Commençons par l’Allemagne. Depuis le départ d’Angela Merkel, la crainte d’une paralysie politique est régulièrement mise en avant, au fil des rebondissements qui ont suivi son départ. En 2021, les résultats législatifs avaient donné des résultats très serrés, le centre gauche du SPD ayant recueilli 25,7 % des suffrages, devançant de peu l’union conservatrice CDU-CSU, qui accusait un score historiquement bas, de 24,1 %. L’Allemagne s’est dotée alors d’une baroque coalition SPD-Verts et Parti libéral-démocrate (FDP), qui tire à hue et à dia depuis deux ans. 

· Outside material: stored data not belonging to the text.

Inductive Task : Type := SEMANTIC_SEGMENTATION.

(** The members of [TensorStreamDataset]. *)
Record TensorStreamDataset : Type := mkDataset {
  classes_ : N;
  class_names_ : list string;
  tensor_count_training_ : N;
  tensor_count_testing_ : N;
  tensors_ : N;
  data_ : list Tensor;
  labels_ : list Tensor;
  input_maps_ : N;
  label_maps_ : N;
  error_cache : Tensor
}.

(** The two arrays being filled and the stream being replayed. *)
Definition pool : Type := (list Tensor * list Tensor * istream)%type.

(** Body of the two replay loops:
    [data_[t].Deserialize (stream); labels_[t].Deserialize (stream);]
    on arrays allocated with [tensors_] slots. *)
Definition read_pair (t : N) (st : pool) : outcome pool :=
  let '(data, labels, stream) := st in
  match data !! N.to_nat t with
  | None => OutOfBounds
  | Some _ =>
      let '(d, stream) := Deserialize stream in
      match labels !! N.to_nat t with
      | None => OutOfBounds
      | Some _ =>
          let '(l, stream) := Deserialize stream in
          Done (<[N.to_nat t := d]> data, <[N.to_nat t := l]> labels, stream)
      end
  end.

(** What a replay loop of [n] passes reads from a stream: [n] pairs, the
    first record of each pair being the data, the second its label. *)
Fixpoint replay (n : nat) (stream : istream)
    : list (Tensor * Tensor) * istream :=
  match n with
  | O => ([], stream)
  | S n' =>
      let '(d, stream) := Deserialize stream in
      let '(l, stream) := Deserialize stream in
      let '(ps, stream) := replay n' stream in
      ((d, l) :: ps, stream)
  end.

(** A stream after [clear ()] and [seekg (0, std::ios::beg)]. *)
Definition rewound (s : istream) : istream := mkStream (records s) 0 false.

(** [for (unsigned int x = 0; x < hi; x++) body] where the bound is a tensor
    dimension: an [unsigned int] counter stays below every bound of [2^32]
    or more, so the exit test never fails.  The bodies run under it (a cell
    write, a row of cell writes) do not fail. *)
Definition for_dimension {St : Type} (hi : N)
    (body : N -> St -> outcome St) (st : St) : outcome St :=
  if uint_modulus <=? hi then Diverges
  else for_loop (N.to_nat hi) 0 body st.

(** The error cache of the constructor:
    [error_cache.Resize (1, width, height, 1)] followed by
    [for y < height: for x < width: *error_cache.data_ptr(x,y) = error_function(x,y)]. *)
Definition prepare_error_cache (first : Tensor)
    (error_function : dataset_localized_error_function) : outcome Tensor :=
  let cache := Resize 1 (width first) (height first) 1 in
  for_dimension (height first)
    (fun y cache =>
       for_dimension (width first)
         (fun x cache => Done (write_cell cache x y (error_function x y)))
         cache)
    cache.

Bilan : alors que les élections législatives sont prévues l’an prochain, l’extrême-droite (AfD) a remporté, avec plus de 33 % des voix une élection régionale dans le land de Thuringe, devant les conservateurs (24,3 %). Le SPD d’Olaf Scholz y enregistre son pire résultat dans un scrutin régional, avec un score de 6,1%. La percée de l’AFD ne se limite pas à ce land puisqu’il talonne les conservateurs en Saxe (30,6% contre 31,9%). La réaction de Scholtz a été de proposer que « tous les partis démocratiques » s’allient en Thuringe pour barrer la route de l’AfD, choisie par un tiers des électeurs.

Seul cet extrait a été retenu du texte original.